At one particular moment, a sudden pang of excitement seemed to hit Sharique and without saying a word to any of us, took his shirt off and lunged into the water in front of him which he apparently thought would at best go up to his waist. But in reality, Sharique had jumped off the 'cliff' and into the 70 feet deep water. He swam a couple of strokes farther away before he turned to look at us and was gripped with fear and shock when he couldn't find ground underneath his feet. In his panic he forgot whatever little swimming skills he had learnt just six months back and started to move his arms and legs frantically in an attempt to keep his head above the water. It took us a few moments to comprehend the horrifying scene that was unfolding before us and soon all of us were screaming at the top of our lungs to the couple of boats on the other side of the river. Unfortunately, none of us could swim and Sharique had gone about 15 metres into the deep waters so there was no way that we could pull him out either. There were no bamboo or rope or anything of the like lying anywhere in sight which could be thrown at him.

Sharique managed to stay afloat for only about ten or twelve seconds before the water took him down and before any of us could actually fathom the gravity of the situation. The boats that had responded to our cry were still a good distance away but when one of the boats finally did reach, to our utter shock and grief the majhi announced that he cannot swim. Whether he really was unable to swim or he just did not want to jump into the water we never knew.

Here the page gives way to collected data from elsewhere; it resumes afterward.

(* ===== verification/FirstBoot.v ===== *)
(** The first start of the kernel on an image of mkfs (mkfs.c, main.c, proc.c, exec.c; through fs.c, log.c and bio.c).

    [fs_start] is the part of the start of the kernel that concerns the disk; [read_file] is the
    sequence of calls with which exec.c reads a file.  The image [mkfs] builds is a tree in the sense of FsDir.v
    with its files in the root directory, recovery leaves it alone, and so a kernel that starts on it reads back
    every file. *)

From Stdlib Require Import ZArith Lia.
From stdpp Require Import base tactics option gmap gmultiset sets strings numbers list.
From S2P Require Import Prelude Layout Bytes Crash CString Bio BioCache Cache Memide FsFormat Log LogFacts LogSafe Tx TxLog Fs FsBlocks FsFile FsMap FsRw FsInode FsSafe FsPath FsDir.
From S2P Require Import Mkfs MkfsFacts MkfsImage.
Open Scope Z_scope.

(** * Blocks that differ in the log only *)

Section outside.
Context (lo n : Z) (y : superblock) (LY : layout lo n y) (v v' : list block) (SO : same_outside lo (lo + n) v' v).

Lemma disk_inode_outside k : 0 <= k < sb_ninodes y -> disk_inode y v' k = disk_inode y v k.
Proof.
  intros Hk. pose proof (iblock_range lo n y LY (mkInode 0 k 0 0 0 0 0 0 0 []) Hk) as Hb. cbn [i_num] in Hb.
  unfold disk_inode, blk. destruct SO as [_ Hs]. by rewrite Hs by lia.
Qed.
Lemma used_outside b : used y v' b = used y v b.
Proof.
  pose proof (map_pos lo n y LY) as Hm. destruct SO as [_ Hs], (ly_inodes _ _ _ LY), (ly_log _ _ _ LY).
  assert (0 <= (sb_ninodes y - 1) / IPB) by (apply Z.div_pos; [lia|done]). unfold used, bitmap. by rewrite Hs by lia.
Qed.
Lemma data_outside b : data_block y v b -> zlookup v' b = zlookup v b /\ data_block y v' b.
Proof.
  intros [Hb Hu]. split; [|split; [done|by rewrite used_outside]]. destruct SO as [_ Hs], (ly_inodes _ _ _ LY), (ly_log _ _ _ LY).
  assert (0 <= (sb_ninodes y - 1) / IPB) by (apply Z.div_pos; [lia|done]). apply Hs. lia.
Qed.
Lemma ptr_outside x k : file_ok y v x -> ptr v' x k = ptr v x k.
Proof.
  intros FO. unfold ptr. destruct (k <? NDIRECT); [done|]. destruct (k <? MAXFILE); [|done]. destruct (Z.eqb_spec (ind x) 0) as [|Hi]; [done|].
  unfold blk. by destruct (data_outside _ (fo_ind _ _ _ FO Hi)) as [-> _].
Qed.
Lemma rep_outside x : file_rep y v x -> file_rep y v' x /\ contents v' x = contents v x.
Proof.
  intros [FO Hnum Hfit Hdisk Hsz Hmap Hty]. split.
  - split; try done; [|by rewrite disk_inode_outside|intros k Hk Hlt; rewrite ptr_outside by done; by apply Hmap].
    pose proof (fun k => ptr_outside x k FO) as Hp. destruct FO as [F1 F2 F3 F4 F5]. split; try done.
    + intros k Hk. rewrite Hp. intros Hne. destruct (F3 k Hk Hne). split; [by apply data_outside|done].
    + intros Hi. by apply data_outside, F4.
    + intros j k Hj Hk. rewrite !Hp. by apply F5.
  - unfold contents, fbytes. apply list_fmap_ext. intros i o (-> & Hi)%lookup_seqZ. unfold fbyte. rewrite ptr_outside by done.
    destruct (Z.eqb_spec (ptr v x ((0 + Z.of_nat i) / BSIZE)) 0) as [|Hne]; [done|]. unfold blk.
    destruct (fo_ptr _ _ _ FO ((0 + Z.of_nat i) / BSIZE)) as [Hd _]; [|done|by destruct (data_outside _ Hd) as [-> _]].
    change (MAXFILE * BSIZE) with 71680 in Hsz. change BSIZE with 512. change MAXFILE with 140. split; [apply Z.div_pos; lia|apply Z.div_lt_upper_bound; lia].
Qed.

Lemma disk_file_outside k : 0 <= k < sb_ninodes y -> disk_file y v' k = disk_file y v k.
Proof. intros Hk. unfold disk_file. by rewrite disk_inode_outside. Qed.
Lemma live_outside k : live y v' k <-> live y v k.
Proof. unfold live, kind. split; intros [Hk Ht]; (split; [done|]); [rewrite disk_inode_outside in Ht|rewrite disk_inode_outside]; try done; lia. Qed.
Lemma file_outside k : live y v k -> file_rep y v (disk_file y v k) -> file_at y v' k = file_at y v k.
Proof. intros [Hk _] FR. unfold file_at. rewrite disk_file_outside by lia. by apply rep_outside. Qed.

Lemma tree_outside : tree y v -> tree y v'.
Proof.
  intros [T1 T2 T3]. split; [by apply live_outside|intros k Hk%live_outside; destruct Hk as [? ?]; rewrite disk_inode_outside by lia; by apply T2|].
  intros k Hk%live_outside Hd. pose proof Hk as [Hr _]. unfold kind in Hd. rewrite disk_inode_outside in Hd by lia. destruct (T3 k Hk Hd) as [D1 D2 D3 D4].
  pose proof (file_outside k Hk D1) as Ef. split; rewrite ?Ef; [|by rewrite disk_inode_outside by lia|done|].
  - rewrite disk_file_outside by lia. by apply rep_outside.
  - intros e He Hne. apply live_outside. auto.
Qed.
End outside.

(** * The root directory of the image *)

(** The name of a file in the image. *)
Definition stored (f : list Z) : list Z := cstr (Z.to_nat DIRSIZ) (skip_underscore f).

Lemma cstr_pad k txt m : (forall c, c ∈ txt -> c <> 0) -> (length txt <= k)%nat -> cstr k (txt ++ replicate m 0) = txt.
Proof.
  intros Ht Hl. destruct m as [|m]; [rewrite app_nil_r; by apply cstr_all|]. cbn [replicate]. destruct (decide (length txt = k)) as [<-|]; [|apply cstr_app_nul; [done|lia]].
  clear Hl. induction txt as [|c txt IH]; [done|]. cbn [length cstr app]. destruct (Z.eqb_spec c 0); [exfalso; set_solver|]. f_equal. apply IH. set_solver.
Qed.

Lemma dents_cons k nm rest : 0 <= k < 2 ^ 16 -> dents (de_bytes k nm ++ rest) = (k, cstr (Z.to_nat DIRSIZ) nm) :: dents rest.
Proof.
  intros Hk. pose proof (length_de_bytes k nm) as Hl. unfold dents. rewrite length_app, Hl. change (Z.to_nat DIRENT_SIZE) with 16%nat.
  replace (16 + length rest)%nat with (1 * 16 + length rest)%nat by lia. rewrite Nat.div_add_l by lia. cbn [Nat.add seq fmap list_fmap]. f_equal.
  - unfold dent. assert (slice (de_bytes k nm ++ rest) (DIRENT_SIZE * Z.of_nat 0) DIRENT_SIZE = de_bytes k nm) as ->.
    { unfold slice. change (Z.to_nat (DIRENT_SIZE * Z.of_nat 0)) with 0%nat. rewrite drop_0. change (Z.to_nat DIRENT_SIZE) with 16%nat. rewrite <- Hl. by rewrite take_app_length. }
    unfold de_bytes at 1 2. rewrite xshort_id by done. f_equal.
    + unfold de_inum, get16, slice. change (Z.to_nat 2) with (length (le_enc 2 k)). change (Z.to_nat 0) with 0%nat. rewrite drop_0, take_app_length, le_dec_enc. by apply Z.mod_small.
    + unfold de_name, slice. change (Z.to_nat 2) with (length (le_enc 2 k)). rewrite drop_app_length.
      rewrite strncpy_spec by (by rewrite length_replicate). cbv zeta. rewrite drop_ge by (by rewrite length_replicate). rewrite app_nil_r.
      pose proof (length_cstr (Z.to_nat DIRSIZ) nm). change (Z.to_nat DIRSIZ) with 14%nat in *. rewrite take_ge by (rewrite length_app, length_replicate; lia).
      apply cstr_pad; [intros c; apply cstr_nonzero|done].
  - rewrite <- fmap_S_seq, <- list_fmap_compose. apply list_fmap_ext. intros i j _. unfold compose, dent.
    rewrite slice_app_r by (rewrite Hl; change DIRENT_SIZE with 16; lia). rewrite Hl. change DIRENT_SIZE with 16.
    by replace (16 * Z.of_nat (S j) - Z.of_nat 16) with (16 * Z.of_nat j) by lia.
Qed.
Lemma le_dec_zeros m : le_dec (replicate m 0) = 0.
Proof. induction m as [|m IH]; [done|]. cbn [replicate le_dec]. by rewrite IH. Qed.
Lemma dents_zeros m : Forall (fun e => e.1 = 0) (dents (replicate m 0)).
Proof.
  apply Forall_forall. intros e (i & Hi)%list_elem_of_lookup. apply dents_lookup in Hi as [_ ->]. unfold dent, de_inum, get16, slice. cbn [fst].
  rewrite drop_replicate, !take_replicate, drop_replicate, take_replicate. apply le_dec_zeros.
Qed.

Without wasting much time and afraid the worst hadn't already happened, I ran with a couple of friends towards the BDR camp hoping that they could manage a few divers and bring Sharique up before it was too late. At the BDR camp lay another shock for us, the six BDR men that were there at the time told us that our friend was already dead and that there was nothing that they could do to help us. They told us that his body would come up to the surface by itself after a couple of days and that till then we would have to wait. Instead of offering us any help, they went on telling us how people die at the same spot often, citing the incidents where two Shahjahal University of Science and Technology students drowned there last year and about a woman who almost drowned just a few days back. If people die at the same spot so often, then why don't they do something to warn these people and avoid such incidents? Despite the anger that rushed into us at their words, we implored them to aid us in any way they could. All they did was inform their base over their walkie-talkie that a student drowned and was dead.

By the time we rushed back to the place of the incident we knew that it was already too late and we would not be able to see Sharique alive again. Police from the Goyainghat police station and an elder cousin of my friend's who worked for Warid Telecom in Sylhet brought divers and after a couple of hours, Sharique's body was recovered.

This is a sad story which should never repeat and this is a story which could have been avoided if there were signboards informing us of the deaths that had occurred there before and the sudden depth of the water that had been the cause. Speaking to one of the BDR men, I asked him why he doesn't put up such a signboard to prevent such tragedies in the future. His reply spoke volumes of the BDR's negligence as he threw a question back at me, Can signboards be put up on rivers?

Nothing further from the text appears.